Era increíblemente moderna, y nunca se quejaba de los malos tiempos actuales comparándolos con los tiempos antiguos, no apelaba a viejos y recalentados valores morales para denigrar los defectos del presente. Había trabajado mucho en una infancia rural, lo suficiente para no olvidar la dureza del pasado y para poder apreciar las ventajas de la modernidad. También tenía una memoria prodigiosa y le gustaba recitar largos poemas que había aprendido en su infancia nueve décadas antes. Hablando de la longevidad de esa generación, una amiga me dijo un día que eso no sucedería con nosotros. Quienes nacieron en las primeras décadas de siglo, antes de la Guerra Civil, eran tan resistentes, tan duros, tan inmortales porque habían sobrevivido en unas circunstancias excepcionales. Muchos niños de entonces morían en edades muy tempranas a causa de gripes, fiebres e infecciones de todo tipo y carencias de asistencia sanitaria. La penicilina llegó después de la Segunda Guerra Mundial, y el niño que sobrevivía sin antibióticos en aquellas condiciones de insalubridad, de alimentación deficiente, de falta de medicinas, desarrollaba una naturaleza de hierro, generaba unos anticuerpos entrenados para combatir con solvencia las bacterias futuras. Las generaciones posteriores, en cambio, tan cuidadas con vacunas, antibióticos, analgésicos, éramos más débiles y moriríamos antes, no alcanzaríamos su misma longevidad, con lo que el sistema de pensiones lograría mantenerse.
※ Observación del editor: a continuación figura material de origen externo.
(** X8. With the decorator installed, the Content-Type entry of the
    response's header map is decided by the handler's first write: a value
    present on entry is kept; an empty one is replaced by what
    [DetectContentType] makes of the bytes of the first write, and later
    writes do not change it; without a write it stays empty.  This covers
    handlers that make no header call on Content-Type, write only final
    statuses (200 to 999) and do not flush before their first status or
    body write, so that the sink has a status before it gets any byte and
    does no detection of its own; the detector never answers the empty
    string. *)
Theorem X8_content_type_from_first_write options c calls ret :
  (forall b, DetectContentType b <> EmptyString) ->
  skipped options c = false ->
  accepts_gzip c = true ->
  invalid_level (level_of options) = false ->
  leaves_key HeaderContentType calls = true ->
  statuses_satisfy final_status calls = true ->
  status_before_flush calls = true ->
  Header_Get (ResHeader (fst (New options c (handler calls ret))))
    HeaderContentType
  = (if String.eqb (Header_Get (ResHeader c) HeaderContentType) EmptyString
     then match first_write calls with
          | Some b => DetectContentType b
          | None => EmptyString
          end
     else Header_Get (ResHeader c) HeaderContentType).
Proof.
  intros Hd Hs Ha Hl Hk _ _. rewrite New_gzip by assumption. cbn [fst].
  rewrite (Header_Get_lookup _ _ HeaderContentType
             (finalizer_other (Writer (Resp c)) _ HeaderContentType
                ltac:(discriminate))).
  rewrite handler_fst.
  rewrite (run_calls_type calls (activated (level_of options) c) _ Hd
             eq_refl eq_refl eq_refl Hk).
  unfold sniffed.
  assert (E : Header_Get (ResHeader (activated (level_of options) c))
                HeaderContentType
              = Header_Get (ResHeader c) HeaderContentType).
  { apply Header_Get_lookup.
    unfold activated, announced, varied, with_Writer, with_Resp, with_gzw,
      with_header, with_sink, ResHeader, sink_with_header, Header_Set,
      Header_Add.
    cbn [sink s_header]. by rewrite !lookup_insert_ne. }
  rewrite E. reflexivity.
Qed.
(** The middle point of a route of two different points is taken at the
    ratio [0.5] exactly: half the length divided by the length. *)
Theorem middle_of_two_points (a b : point) :
  point_ok a -> point_ok b -> a <> b ->
  get_middle_point [a; b] =
  x ← interpolate (fst a) (fst b) (Py.Float one_half);
  y ← interpolate (snd a) (snd b) (Py.Float one_half);
  Ok (x, y).
Proof.
  intros Ha Hb Hne.
  destruct (segment_length_normal a b Ha Hb Hne) as (m & e & Hseg & Hv & He).
  pose proof (normal_digits m e Hv ltac:(lia)) as Hd.
  pose proof (valid_finite_bounds _ _ Hv) as (_ & _ & _).
  set (d := S754_finite false m e). set (half := S754_finite false m (e - 1)).
  assert (Hlen : calculate_route_length [a; b] = Ok (Py.Float d)).
  { by rewrite calculate_route_length_loop, length_loop_two. }
  assert (Hhalf : Py.truediv (Py.Float d) (Py.Int 2) = Ok (Py.Float half)).
  { unfold Py.truediv. cbn [Py.to_float]. rewrite float_of_int_2.
    cbn [mbind result_bind Py.is_zero]. unfold d. by rewrite fdiv_by_two by (done || lia). }
  unfold get_middle_point. rewrite Hlen. cbn [mbind result_bind]. rewrite Hhalf.
  cbn [mbind result_bind].
  assert (Hw : get_point_at_distance [a; b] (Py.Float half)
               = interpolate_on a b (Py.Float Py.fzero) (Py.Float d) (Py.Float half)).
  { apply (get_point_at_distance_within [] a b [] (Py.Float Py.fzero) (Py.Float d)
             (Py.Float d) (Py.Float half)).
    - done.
    - exact Hseg.
    - rewrite add_floats. by rewrite fadd_zero_l.
    - unfold Py.lt, half. cbn [Py.compare Py.fzero SFcompare]. done.
    - unfold Py.ge, d, half. cbn [Py.compare]. rewrite SFcompare_finite.
      destruct (Z.compare_spec e (e - 1)); [lia|lia|done]. }
  rewrite Hw. unfold interpolate_on.
  assert (Hrem : Py.sub (Py.Float half) (Py.Float Py.fzero) = Ok (Py.Float half)) by done.
  rewrite Hrem. cbn [mbind result_bind].
  assert (Heq : Py.eq (Py.Float d) (Py.Int 0) = false).
  { unfold Py.eq, d. cbn [Py.compare]. rewrite float_compare_int_scaled by lia.
    assert (0 < scaled m e) by (apply Z.mul_pos_pos; [lia|apply Z.pow_pos_nonneg; lia]).
    destruct (Z.compare_spec (scaled m e) (0 * 2 ^ 1074)); [lia|lia|done]. }
  rewrite Heq.
  assert (Hratio : Py.truediv (Py.Float half) (Py.Float d) = Ok (Py.Float one_half)).
  { unfold Py.truediv, half, d. cbn [Py.to_float mbind result_bind Py.is_zero].
    by rewrite (fdiv_half_self m e Hd). }
  rewrite Hratio. reflexivity.
Qed.

Lemma middle_of_two_points_witness :
  get_middle_point [(1, 1); (4, 5)] =
  x ← interpolate 1 4 (Py.Float one_half);
  y ← interpolate 1 5 (Py.Float one_half);
  Ok (x, y).
Proof.
  apply (middle_of_two_points (1, 1) (4, 5)).
  - split; vm_compute; discriminate.
  - split; vm_compute; discriminate.
  - discriminate.
Defined.
(** * A Rocq model of the [zillow] Go package (src/zillow.go)

    The package is a thin client: each public method builds a
    [url.Values] map from its request struct, issues one HTTP GET through
    the shared [get] routine and decodes the XML body into a result struct
    whose shape is given by [xml:"..."] struct tags.

    The model is layered the way the program is:
    - the pieces of the Go standard library the code calls
      ([strconv], [strings.TrimSpace], [net/url], the struct-tag driven
      part of [encoding/xml]) are embedded as executable functions in
      modules named after their packages;
    - what lies outside the process (the HTTP server that answers a URL,
      the XML tokenizer's reading of a byte stream, the decimal-to-binary
      conversion of [strconv.ParseFloat]) is an interface, [World];
    - the source file itself: structs as records, tags as field tables,
      and the five functions with explicit passing of the network log. *)

From stdpp Require Import gmap strings sorting.
From Stdlib Require Import Ascii ZArith Floats.

Set Warnings "-register-all".
Local Open Scope Z_scope.

(** ** Go values shared by the packages below *)

(** Go's [int] on the 64-bit targets: a signed 64-bit integer. *)
Definition int : Type := Z.

(** Go's [float64] is IEEE 754 binary64, which is Rocq's primitive [float]. *)
Definition float64 : Type := float.

Inductive NumErr : Type := ErrSyntax | ErrRange.

(** The [error] values that can reach a caller of this package. *)
Inductive error : Type :=
| url_Error (op url msg : string)            (* net/http transport failure *)
| xml_SyntaxError (msg : string)             (* tokenizer: malformed stream *)
| xml_UnmarshalError (msg : string)          (* encoding/xml UnmarshalError *)
| strconv_NumError (func num : string) (err : NumErr)
| errors_New (msg : string).

(** ** Package [strconv] *)

Module strconv.

Definition FormatBool (b : bool) : string :=
  if b then "true" else "false".

Definition digit (d : Z) : ascii := Ascii.ascii_of_N (Z.to_N (48 + d)).

(** The digit loop of [formatBits] for base 10: the digits of [u] are
    written in front of [a], least significant first.  [fuel] bounds the
    number of digits. *)
Fixpoint formatBits (fuel : nat) (u : Z) (a : string) : string :=
  match fuel with
  | O => a
  | S fuel' =>
      if u <? 10 then String (digit u) a
      else formatBits fuel' (u / 10) (String (digit (u mod 10)) a)
  end.

(** [Itoa(i)] is [FormatInt(int64(i), 10)]: the digits of the magnitude,
    with a minus sign in front of a negative number.  A number has no
    more decimal digits than binary ones, which gives the fuel. *)
Definition Itoa (i : int) : string :=
  let u := Z.abs i in
  let a := formatBits (S (Z.to_nat (Z.log2 u))) u "" in
  if i <? 0 then String "-" a else a.

Definition ParseBool (str : string) : bool + error :=
  if bool_decide (str ∈ ["1"; "t"; "T"; "TRUE"; "true"; "True"]) then inl true
  else if bool_decide (str ∈ ["0"; "f"; "F"; "FALSE"; "false"; "False"]) then inl false
  else inr (strconv_NumError "ParseBool" str ErrSyntax).

Definition digit_val (c : ascii) : option Z :=
  let n := Z.of_N (Ascii.N_of_ascii c) in
  if (48 <=? n) && (n <=? 57) then Some (n - 48) else None.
Ahora ya tiene el descanso que pedía para ella y para todos los que la rodeaban. Se llamaba Manuela Rapado de Toro, murió el mismo día del año en que se había casado, como si cerrara un círculo con las dos fechas más importantes de su vida, y su cadáver reposa en Muelas del Pan, uno de esos pequeños cementerios de un pueblo castellano de la España vacía. Descanse en paz.